As you’re probably very well aware, dealing with narcissists, especially for prolonged periods of time, can leave you feeling worthless, confused, humiliated, abandoned, and devastated.
Victims of narcissistic abuse can lose their life savings, homes, mutual friends and family members who side with the narcissist and so much more. They also stand to develop physical illnesses such as chronic fatigue syndrome as interacting with them be so incredibly draining.
Your sanity and peace of mind may be heavily impacted and your trust in humanity as a whole can vanish completely.
The most toxic part of the narcissistic personality is their overwhelming lack of genuine empathy.
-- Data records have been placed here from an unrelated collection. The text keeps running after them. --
(** ** Pruning keeps the recent times *)

Lemma prune_loop_spec cutoff n : forall times read write,
  (write <= read)%nat -> (read + n <= length times)%nat ->
  let '(times', w) := prune_loop times cutoff read write n in
  length times' = length times /\ (write <= w <= read + n)%nat /\
  take w times' = take write times ++ recent (take n (drop read times)) cutoff.
Proof.
  induction n as [|n IH]; intros times read write Hw Hr; cbn [prune_loop].
  - rewrite app_nil_r. split_and!; (done || lia).
  - destruct (lookup_lt_is_Some_2 times read) as [x Hx]; [lia |]. rewrite (nth_lookup_Some _ _ 0 _ Hx).
    rewrite (drop_S _ _ _ Hx). cbn [firstn]. unfold recent. destruct (cutoff <=? x) eqn:E; bool_to_prop.
    + specialize (IH (<[write := x]> times) (S read) (S write)). destruct (prune_loop _ _ _ _ _) as [times' w].
      rewrite length_insert in IH. destruct IH as (H1 & H2 & H3); [lia | lia |].
      split_and!; [done | lia | lia |]. rewrite H3. rewrite filter_cons_True by done.
      rewrite drop_insert_lt by lia. rewrite (take_S_r _ _ x) by (rewrite list_lookup_insert_eq; [done | lia]).
      rewrite take_insert_ge by lia. by rewrite <- app_assoc.
    + specialize (IH times (S read) write). destruct (prune_loop _ _ _ _ _) as [times' w].
      destruct IH as (H1 & H2 & H3); [lia | lia |]. split_and!; [done | lia | lia |].
      rewrite H3. by rewrite filter_cons_False by lia.
Qed.

Lemma prune_old_spec s cutoff : (alert_count s <= length (alert_times s))%nat ->
  length (alert_times (prune_old s cutoff)) = length (alert_times s) /\
  (alert_count (prune_old s cutoff) <= alert_count s)%nat /\
  live_times (prune_old s cutoff) = recent (live_times s) cutoff /\
  burst_remaining (prune_old s cutoff) = burst_remaining s.
Proof.
  intros Hc. unfold prune_old, live_times. pose proof (prune_loop_spec cutoff (alert_count s) (alert_times s) 0 0) as Hp.
  destruct (prune_loop _ _ _ _ _) as [times w]. destruct Hp as (H1 & H2 & H3); [lia | lia |]. cbn.
  split_and!; [done | lia | | done]. by rewrite H3, take_0, drop_0.
Qed.

Lemma recent_sorted (l : list Z) cutoff : StronglySorted Z.le l ->
  exists d, l = d ++ recent l cutoff /\ Forall (fun t => t < cutoff) d.
Proof.
  induction 1 as [|x l Hs IH Hall]; [by exists [] |]. unfold recent. destruct (decide (cutoff <= x)) as [Hx|Hx].
  - exists []. split; [| done]. rewrite app_nil_l. symmetry. rewrite filter_cons_True by done. f_equal.
    clear -Hall Hx. induction Hall as [|y l Hy Hl IH']; [done |]. rewrite filter_cons_True by lia. by rewrite IH'.
  - rewrite filter_cons_False by done. destruct IH as (d & Hd & Hf). exists (x :: d).
    split; [cbn; f_equal; exact Hd | constructor; [lia | done]].
Qed.

Lemma recent_app d l cutoff : recent (d ++ l) cutoff = recent d cutoff ++ recent l cutoff.
Proof. apply filter_app. Qed.
Lemma recent_none d cutoff : Forall (fun t => t < cutoff) d -> recent d cutoff = [].
Proof. induction 1 as [|x d Hx Hd IH]; [done |]. unfold recent in *. by rewrite filter_cons_False by lia. Qed.
Lemma recent_all d cutoff : Forall (fun t => cutoff <= t) d -> recent d cutoff = d.
Proof. induction 1 as [|x d Hx Hd IH]; [done |]. unfold recent in *. by rewrite filter_cons_True, IH by lia. Qed.
Definition opt_item {A} (f : A -> item) (o : option A) : list item := match o with Some x => [f x] | None => [] end.
Definition alert_items (a : SosAlert) (order : CborKeyOrder) : list item :=
  match order with
  | Wire => [IType (alert_type a); INode (node a); ITs (ts a)] ++ opt_item ILat (lat a) ++ opt_item ILon (lon a) ++
            opt_item IMsg (msg a) ++ [ISeq (seq a)]
  | Canonical => [ITs (ts a)] ++ opt_item ILat (lat a) ++ opt_item ILon (lon a) ++ opt_item IMsg (msg a) ++
                 [ISeq (seq a); INode (node a); IType (alert_type a)]
  end.

(** The sorted order of the keys. *)
Lemma encode_alert_items a order :
  encode_alert a order = push_type_len 5 (Z.of_nat (length (alert_items a order))) ++
    concat (item_bytes order <$> alert_items a order).
Proof.
  unfold encode_alert, alert_items, alert_pairs.
  destruct order, (lat a), (lon a), (msg a); reflexivity.
Qed.

Lemma decode_items a order l : alert_ok a -> l = alert_items a order -> settable no_fields l ->
  foldl set_item no_fields l = {| f_type := Some (alert_type a); f_node := Some (node a); f_ts := Some (ts a);
    f_lat := lat a; f_lon := lon a; f_msg := msg a; f_seq := Some (seq a) |} ->
  (length l <= 16)%nat -> decode_alert (encode_alert a order) = Ok a.
Proof.
  intros Ha -> Hset Hfold Hlen. rewrite encode_alert_items. unfold decode_alert.
  rewrite header_back by (auto || width). cbn [mbind result_bind]. rewrite Z.eqb_refl. cbn [negb].
  rewrite (proj2 (Z.ltb_ge _ _)) by lia. rewrite Nat2Z.id, <- (app_nil_r (concat _)), decode_pairs_items by done.
  cbn [mbind result_bind]. rewrite Hfold. unfold finish. cbn [f_type f_node f_ts f_lat f_lon f_msg f_seq].
  destruct Ha as [_ _ _ _ Hboth _ _].
  assert (bool_decide (is_Some (lat a)) = bool_decide (is_Some (lon a))) as -> by (by apply bool_decide_ext).
  rewrite eqb_reflx. by destruct a.
Qed.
Emotionally healthy people can’t lie, cheat, hurt, or steal from others because they possess empathy. Since narcissists often lack empathy to a high degree, there is nothing to prevent them from doing all of those things and more with perfect ease.
They are perfectly able — and often absolutely willing, to run roughshod over anyone who stands in their way or even mildly criticizes them. Oftentimes, there are no limits to what they might say or do, to get their way or level out the playing field as they see fit.
During the course of your relationship, you may have experienced any or all of the following; love-bombing, gaslighting, manipulation, devaluation and finally, discard. It may have felt as though you were thrown away as easily and effortlessly as yesterday’s newspaper, only to be hoovered up later on with false promises for further narcissistic supply.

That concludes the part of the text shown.